ENTRIES SHOWN:
· · · · · · ·
Definition AllowedTaskRunTransition (from to : string) : bool :=
  if (to ==? "") || negb (TaskRunStatus_Valid to) then false
  else if from ==? "" then to ==? TaskRunStatusQueued
  else
  go_switch from
    [([TaskRunStatusQueued],
      go_switch to [([TaskRunStatusRunning; TaskRunStatusBlocked;
        TaskRunStatusAwaitingApproval; TaskRunStatusCancelled; TaskRunStatusFailed], true)] false);
     ([TaskRunStatusRunning],
      go_switch to [([TaskRunStatusBlocked; TaskRunStatusAwaitingApproval;
        TaskRunStatusRetrying; TaskRunStatusVerifying; TaskRunStatusCompleted;
        TaskRunStatusFailed; TaskRunStatusCancelled], true)] false);
     ([TaskRunStatusBlocked],
      go_switch to [([TaskRunStatusQueued; TaskRunStatusRunning;
        TaskRunStatusAwaitingApproval; TaskRunStatusRetrying; TaskRunStatusFailed;
        TaskRunStatusCancelled], true)] false);
     ([TaskRunStatusAwaitingApproval],
      go_switch to [([TaskRunStatusQueued; TaskRunStatusRunning; TaskRunStatusBlocked;
        TaskRunStatusCancelled; TaskRunStatusFailed], true)] false);
     ([TaskRunStatusRetrying],
      go_switch to [([TaskRunStatusQueued; TaskRunStatusRunning; TaskRunStatusBlocked;
        TaskRunStatusCancelled; TaskRunStatusFailed], true)] false);
     ([TaskRunStatusVerifying],
      go_switch to [([TaskRunStatusCompleted; TaskRunStatusFailed; TaskRunStatusBlocked;
        TaskRunStatusAwaitingApproval; TaskRunStatusCancelled], true)] false)]
    false.

Definition isTerminalTaskRunStatus (status : string) : bool :=
  go_switch status
    [([TaskRunStatusCompleted; TaskRunStatusFailed; TaskRunStatusCancelled], true)] false.

Definition cloneTransitionMeta (meta : gomap any) : gomap any := clone_map meta.

Arguments AllowedTaskTransition : simpl never.
Arguments AllowedTaskRunTransition : simpl never.
Arguments isTerminalTaskRunStatus : simpl never.
Lemma narrow_depth_ok p c d :
  depth_ok (narrowDepth p c) d = depth_ok p d && depth_ok c d.
Proof.
  unfold depth_ok, narrowDepth.
  destruct (Z.eqb_spec p 0), (Z.eqb_spec c 0), (Z.ltb_spec p c); subst;
    repeat match goal with
    | |- context [Z.eqb ?a ?b] => destruct (Z.eqb_spec a b)
    | |- context [Z.leb ?a ?b] => destruct (Z.leb_spec a b)
    end; cbn; try reflexivity; lia.
Qed.

(** Narrowing never grants more than the parent on the gates: autonomy and
    risk are the stricter of the two, every permission bit is the conjunction,
    the escalation requirement the disjunction, the depth limits are both
    enforced, and a tool denied by either stays denied. *)
Theorem narrowing_gates p c :
  let r := NarrowAuthority p c in
  autonomy_strictness (ta_AutonomyMode r)
    = Z.max (autonomy_strictness (ta_AutonomyMode p)) (autonomy_strictness (ta_AutonomyMode c))
  /\ risk_severity (ta_RiskClass r)
    = Z.max (risk_severity (ta_RiskClass p)) (risk_severity (ta_RiskClass c))
  /\ ta_CanAct r = ta_CanAct p && ta_CanAct c
  /\ ta_CanDelegate r = ta_CanDelegate p && ta_CanDelegate c
  /\ ta_CanEscalate r = ta_CanEscalate p && ta_CanEscalate c
  /\ ta_EscalationRequired r = ta_EscalationRequired p || ta_EscalationRequired c
  /\ (forall d, depth_ok (ta_MaxDelegationDepth r) d
               = depth_ok (ta_MaxDelegationDepth p) d && depth_ok (ta_MaxDelegationDepth c) d)
  /\ (forall t, t ∈ ta_DeniedTools r <-> t ∈ ta_DeniedTools p \/ t ∈ ta_DeniedTools c).
Proof.
  cbv zeta. rewrite narrow_autonomy, narrow_risk. cbn.
  repeat split; try (by destruct (ta_CanAct p)); try (by destruct (ta_CanDelegate p));
    try (by destruct (ta_CanEscalate p)); try (by destruct (ta_EscalationRequired p));
    try apply narrow_depth_ok; apply elem_of_union_strings.
Qed.

(** *** The whole chain *)

Definition fold_narrow (eff : TaskAuthority) (layers : list AuthorityLayer) : TaskAuthority :=
  fold_left (fun a l => NarrowAuthority a (TaskAuthority_Normalize (al_Authority l))) layers eff.

Lemma resolve_loop_effective eff narrowed layers :
  (resolve_loop eff narrowed layers).1 = fold_narrow eff layers.
Proof. revert eff narrowed. induction layers as [|l layers IH]; intros; [done|]. apply IH. Qed.

Lemma resolve_effective first rest :
  at_Effective (ResolveAuthority (first :: rest))
  = fold_narrow (TaskAuthority_Normalize (al_Authority first)) rest.
Proof.
  unfold ResolveAuthority.
  rewrite <- (resolve_loop_effective _ [] rest). by destruct (resolve_loop _ [] rest).
Qed.

(** Normalisation only rewrites the two modes and the risk class. *)
Lemma authority_normalize_keeps {B} (f : TaskAuthority -> B) a :
  (forall a m, f (a <| ta_AutonomyMode := m |>) = f a) ->
  (forall a m, f (a <| ta_ApprovalMode := m |>) = f a) ->
  (forall a m, f (a <| ta_RiskClass := m |>) = f a) ->
  f (TaskAuthority_Normalize a) = f a.
Proof. intros H1 H2 H3. unfold TaskAuthority_Normalize. by repeat case_if; rewrite ?H3, ?H1, ?H2, ?H1. Qed.
Lemma mark_normal plan now :
  normal_plan plan ->
  normal_plan (plan <| pl_Steps := map (mark_if plan) (pl_Steps plan) |> <| pl_UpdatedAt := now |>).
Proof.
  intros (? & ? & ? & Hst). repeat split; try done. cbn.
  intros s' (s & Hs & ->)%elem_of_map. unfold mark_if. case_match; [done|auto].
Qed.

(** Every plan a compilation returns is again a sound plan. *)
Lemma compiled_plan_sound clock req r :
  Compile clock req = Ok r ->
  let p := cp_UpdatedPlan r in
  PlanSpec_Normalize p = p /\ PlanSpec_Validate p = None /\ PlanSpec_HasCycle p = false
  /\ forall s, s ∈ pl_Steps p -> materialises (status_by_id (pl_Steps p)) s = false.
Proof.
  intros ((Hv & Hc) & _ & ->)%compile_ok. cbv zeta.
  pose proof (Normalize_normal (cr_Plan req)) as Hn.
  revert Hv Hc Hn. generalize (PlanSpec_Normalize (cr_Plan req)) as plan.
  generalize (if cr_Now req <=? 0 then clock else cr_Now req) as now.
  intros now plan Hv Hc Hn.
  change (fun s => if materialises (status_by_id (pl_Steps plan)) s then mark_ready plan s else s)
    with (mark_if plan).
  pose proof Hv as [Hh Hwf]%plan_validate_iff.
  split; [by apply normal_plan_fix, mark_normal|]. split; [|split].
  - apply plan_validate_iff. split; [exact Hh|]. cbn.
    apply update_wf; auto using mark_if_id, mark_if_deps. intros s _. apply mark_if_validate.
  - by eapply (update_acyclic (mark_if plan)); eauto using mark_if_id, mark_if_deps.
  - cbn. intros s. apply not_due_again. by destruct Hwf as (_ & _ & ? & _).
Qed.
Definition put_task (id : string) (entry : LedgerEntry) (l : Ledger S) : Ledger S :=
  l <| l_tasks := <[id := entry]> (l_tasks l) |>.
Definition put_run (id : string) (entry : RunEntry) (l : Ledger S) : Ledger S :=
  l <| l_runs := <[id := entry]> (l_runs l) |>.
Definition drop_task (id : string) (l : Ledger S) : Ledger S :=
  l <| l_tasks := delete id (l_tasks l) |>.
Definition drop_run (id : string) (l : Ledger S) : Ledger S :=
  l <| l_runs := delete id (l_runs l) |>.
Definition emit (e : Event) (l : Ledger S) : Ledger S :=
  l <| l_events := l_events l ++ [e] |>.

(** ** Creating and reading *)

Definition CreateTask (now : Z) (task : TaskSpec) (source sourceRef : string) (l : Ledger S)
  : Ledger S * result LedgerEntry :=
  let task := TaskSpec_Normalize task in
  match TaskSpec_Validate task with
  | Some e => (l, Err (Wrapf "invalid task: %w" [] e))
  | None =>
    let task := if ts_CreatedAt task =? 0 then task <| ts_CreatedAt := now |> else task in
    let task := task <| ts_UpdatedAt := now |> in
    let entry := mkLedgerEntry task source sourceRef [] now now in
    let id := ts_TaskID task in
    if decide (is_Some (l_tasks l !! id))
    then (l, Err (Errorf "task %q already exists" [ArgS id]))
    else
      let l := put_task id entry l in
      let '(l, err) := store_save_task entry l in
      match err with
      | Some e => (drop_task id l, Err (Wrapf "persist task %q: %w" [ArgS id] e))
      | None => (emit (OnTaskCreated entry) l, Ok entry)
      end
  end.

Definition GetTask (taskID : string) (l : Ledger S) : Ledger S * result LedgerEntry :=
  match l_tasks l !! taskID with
  | Some entry => (l, Ok entry)
  | None =>
    match l_store l with
    | None => (l, Err (task_not_found taskID))
    | Some s =>
      let '(s, r) := LoadTask s taskID in
      let l := l <| l_store := Some s |> in
      match r with
      | Err e => (l, Err e)
      | Ok None => (l, Err (task_not_found taskID))
      | Ok (Some entry) => (put_task taskID entry l, Ok entry)
      end
    end
  end.

Definition SnapshotTask (taskID : string) (l : Ledger S) : Ledger S * result LedgerEntry :=
  let '(l, r) := GetTask taskID l in
  match r with
  | Err e => (l, Err e)
  | Ok entry => (l, Ok (cloneLedgerEntry (default entry (l_tasks l !! taskID))))
  end.

Definition GetRun (runID : string) (l : Ledger S) : Ledger S * result RunEntry :=
  match l_runs l !! runID with
  | Some entry => (l, Ok entry)
  | None =>
    match l_store l with
    | None => (l, Err (run_not_found runID))
    | Some s =>
      let '(s, r) := LoadRun s runID in
      let l := l <| l_store := Some s |> in
      match r with
      | Err e => (l, Err e)
      | Ok None => (l, Err (run_not_found runID))
      | Ok (Some entry) => (put_run runID entry l, Ok entry)
      end
    end
  end.

(** The loop of [ensureTaskLoaded] over the embedded runs. *)
Definition add_embedded_runs (entry : LedgerEntry) (runs : gmap string RunEntry)
  : gmap string RunEntry :=
  fold_left (fun m run =>
    match m !! tr_RunID run with
    | Some _ => m
    | None => <[tr_RunID run := embedded_run entry run]> m
    end) (le_Runs entry) runs.

Definition ensureTaskLoaded (taskID : string) (l : Ledger S) : Ledger S * result LedgerEntry :=
  match l_tasks l !! taskID with
  | Some entry => (l, Ok entry)
  | None =>
    match l_store l with
    | None => (l, Err (task_not_found taskID))
    | Some s =>
      let '(s, r) := LoadTask s taskID in
      let l := l <| l_store := Some s |> in
      match r with
      | Err e => (l, Err e)
      | Ok None => (l, Err (task_not_found taskID))
      | Ok (Some entry) =>
        let '(l, entry) := match l_tasks l !! taskID with
                           | Some existing => (l, existing)
                           | None => (put_task taskID entry l, entry)
                           end in
        (l <| l_runs := add_embedded_runs entry (l_runs l) |>, Ok entry)
      end
    end
  end.

Definition ensureRunLoaded (runID : string) (l : Ledger S) : Ledger S * result RunEntry :=
  match l_runs l !! runID with
  | Some entry => (l, Ok entry)
  | None =>
    match l_store l with
    | None => (l, Err (run_not_found runID))
    | Some s =>
      let '(s, r) := LoadRun s runID in
      let l := l <| l_store := Some s |> in
      match r with
      | Err e => (l, Err e)
      | Ok None => (l, Err (run_not_found runID))
      | Ok (Some entry) =>
        match l_runs l !! runID with
        | Some existing => (l, Ok existing)
        | None => (put_run runID entry l, Ok entry)
        end
      end
    end
  end.

(** ** Saving snapshots *)

(** The critical section of [SaveTaskState]: the new entry. *)
Definition save_task_entry (now : Z) (task : TaskSpec) (source sourceRef : string)
    (entry : LedgerEntry) : LedgerEntry :=
  let source := if source ==? "" then le_Source entry else source in
  let source := if source ==? "" then TaskSourceManual else source in
  let sourceRef := if blank sourceRef then le_SourceRef entry else sourceRef in
  let entry := entry <| le_Task := task |> <| le_Source := source |>
                     <| le_SourceRef := sourceRef |> in
  let entry := if le_CreatedAt entry =? 0 then entry <| le_CreatedAt := ts_CreatedAt task |>
               else entry in
  let entry := entry <| le_UpdatedAt := ts_UpdatedAt task |> in
  if le_UpdatedAt entry =? 0
  then entry <| le_UpdatedAt := now |> <| le_Task := task <| ts_UpdatedAt := now |> |>
  else entry.

Definition SaveTaskState (now : Z) (task : TaskSpec) (source sourceRef : string) (l : Ledger S)
  : Ledger S * result LedgerEntry :=
  let task := TaskSpec_Normalize task in
  match TaskSpec_Validate task with
  | Some e => (l, Err (Wrapf "invalid task: %w" [] e))
  | None =>
    let id := ts_TaskID task in
    let original := cloneLedgerEntry <$> l_tasks l !! id in
    let entry := default (mkLedgerEntry zero_task "" "" [] (ts_CreatedAt task) 0)
                   (l_tasks l !! id) in
    let entry := save_task_entry now task source sourceRef entry in
    let snapshot := cloneLedgerEntry entry in
    let l := put_task id entry l in
    let '(l, err) := store_save_task snapshot l in
    match err with
    | Some e =>
      (match original with Some o => put_task id o l | None => drop_task id l end,
       Err (Wrapf "persist task snapshot %q: %w" [ArgS id] e))
    | None => (l, Ok snapshot)
    end
  end.

(** Replace the first run with this identifier, or append it. *)
Fixpoint replace_run (runID : string) (run : TaskRun) (runs : list TaskRun) : option (list TaskRun) :=
  match runs with
  | [] => None
  | r :: rest =>
    if tr_RunID r ==? runID then Some (run :: rest)
    else (cons r) <$> replace_run runID run rest
  end.

Definition upsert_run (run : TaskRun) (runs : list TaskRun) : list TaskRun :=
  default (runs ++ [run]) (replace_run (tr_RunID run) run runs).

Definition save_run_entry (now : Z) (run : TaskRun) (source sourceRef : string)
    (entry : RunEntry) : RunEntry :=
  let source := if source ==? "" then re_Source entry else source in
  let sourceRef := if blank sourceRef then re_SourceRef entry else sourceRef in
  let entry := entry <| re_Run := run |> <| re_Source := source |>
                     <| re_SourceRef := sourceRef |> in
  let entry := if re_CreatedAt entry =? 0 then entry <| re_CreatedAt := tr_StartedAt run |>
               else entry in
  if re_UpdatedAt entry =? 0 then entry <| re_UpdatedAt := now |> else entry.

Definition SaveRunState (now : Z) (run : TaskRun) (source sourceRef : string) (l : Ledger S)
  : Ledger S * result RunEntry :=
  let run := TaskRun_Normalize run in
  match TaskRun_Validate run with
  | Some e => (l, Err (Wrapf "invalid run: %w" [] e))
  | None =>
    let id := tr_RunID run in
    let original := cloneRunEntry <$> l_runs l !! id in
    let originalTask := cloneLedgerEntry <$> l_tasks l !! tr_TaskID run in
    let entry := default (mkRunEntry zero_run "" "" (tr_StartedAt run) 0) (l_runs l !! id) in
    let entry := save_run_entry now run source sourceRef entry in
    let l := put_run id entry l in
    let l := match l_tasks l !! tr_TaskID run with
             | Some te => put_task (tr_TaskID run) (te <| le_Runs := upsert_run run (le_Runs te) |>) l
             | None => l
             end in
    let snapshot := cloneRunEntry entry in
    let '(l, err) := store_save_run snapshot l in
    match err with
    | Some e =>
      let l := match original with Some o => put_run id o l | None => drop_run id l end in
      let l := match originalTask with Some o => put_task (tr_TaskID run) o l | None => l end in
      (l, Err (Wrapf "persist run snapshot %q: %w" [ArgS id] e))
    | None => (l, Ok snapshot)
    end
  end.

(** ** Status updates *)

(** First critical section of [updateTaskStatus]: the entry after the transition. *)
Definition update_task_locked (now : Z) (to actor source reason : string) (meta : gomap any)
    (entry : LedgerEntry) : LedgerEntry * option error :=
  let '(task, err) := TaskSpec_ApplyTransition (le_Task entry) to now actor source reason meta in
  match err with
  | Some e => (entry <| le_Task := task |>, Some e)
  | None => (entry <| le_Task := task |> <| le_UpdatedAt := now |>, None)
  end.

(** Its rollback when the store fails: it works on the entry as it is by then. *)
Definition update_task_rollback (transition : TaskTransition)
    (prevTaskUpdatedAt prevEntryUpdatedAt : Z) (entry : LedgerEntry) : LedgerEntry :=
  let t := le_Task entry in
  let t := if Nat.ltb 0 (length (ts_Transitions t))
           then t <| ts_Transitions := removelast (ts_Transitions t) |> else t in
  let t := t <| ts_Status := tt_From transition |> <| ts_UpdatedAt := prevTaskUpdatedAt |> in
  entry <| le_Task := t |> <| le_UpdatedAt := prevEntryUpdatedAt |>.

Definition updateTaskStatus (now : Z) (taskID to actor source reason : string)
    (meta : gomap any) (l : Ledger S) : Ledger S * result LedgerEntry :=
  let '(l, r) := ensureTaskLoaded taskID l in
  match r with
  | Err e => (l, Err e)
  | Ok loadedEntry =>
    let entry := default loadedEntry (l_tasks l !! taskID) in
    let '(moved, err) := update_task_locked now to actor source reason meta entry in
    let l := put_task taskID moved l in
    match err with
    | Some e => (l, Err e)
    | None =>
      let transition := last_task_transition (le_Task moved) in
      let '(l, err) := store_save_task moved l in
      match err with
      | Some e =>
        let current := default moved (l_tasks l !! taskID) in
        (put_task taskID (update_task_rollback transition (ts_UpdatedAt (le_Task entry))
                            (le_UpdatedAt entry) current) l,
         Err (Wrapf "persist task status update %q: %w" [ArgS taskID] e))
      | None => (emit (OnTaskUpdated moved transition) l, Ok moved)
      end
    end
  end.

Definition UpdateTaskStatus (now : Z) (taskID to actor source reason : string) (l : Ledger S)
  : Ledger S * result LedgerEntry :=
  updateTaskStatus now taskID to actor source reason None l.

Definition UpdateTaskStatusWithMeta (now : Z) (taskID to actor source reason : string)
    (meta : gomap any) (l : Ledger S) : Ledger S * result LedgerEntry :=
  updateTaskStatus now taskID to actor source reason meta l.

(** ** Runs *)

(** The critical section of [CreateRun] on the task entry, once the attempt
    [run] is built. *)
Definition create_run_entry (now : Z) (runID : string) (run : TaskRun) (te : LedgerEntry)
  : LedgerEntry :=
  te <| le_Runs := le_Runs te ++ [run] |>
     <| le_Task := (le_Task te) <| ts_CurrentRunID := runID |> <| ts_LastRunID := runID |> |>
     <| le_UpdatedAt := now |>.

Definition create_run_rollback (prevCurrentRunID prevLastRunID : string) (prevUpdatedAt : Z)
    (te : LedgerEntry) : LedgerEntry :=
  let te := if Nat.ltb 0 (length (le_Runs te)) then te <| le_Runs := removelast (le_Runs te) |>
            else te in
  te <| le_Task := (le_Task te) <| ts_CurrentRunID := prevCurrentRunID |>
                              <| ts_LastRunID := prevLastRunID |> |>
     <| le_UpdatedAt := prevUpdatedAt |>.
· · · · · · ·
TASK: Please write out, exactly as they appear above, only the lines in the stretch from the line with "to) then false" through the line with "TaskRunStatusFailed; TaskRunStatusCancelled], true)] false);".

OUTPUT OF THE TASK:
  if (to ==? "") || negb (TaskRunStatus_Valid to) then false
  else if from ==? "" then to ==? TaskRunStatusQueued
  else
  go_switch from
    [([TaskRunStatusQueued],
      go_switch to [([TaskRunStatusRunning; TaskRunStatusBlocked;
        TaskRunStatusAwaitingApproval; TaskRunStatusCancelled; TaskRunStatusFailed], true)] false);
     ([TaskRunStatusRunning],
      go_switch to [([TaskRunStatusBlocked; TaskRunStatusAwaitingApproval;
        TaskRunStatusRetrying; TaskRunStatusVerifying; TaskRunStatusCompleted;
        TaskRunStatusFailed; TaskRunStatusCancelled], true)] false);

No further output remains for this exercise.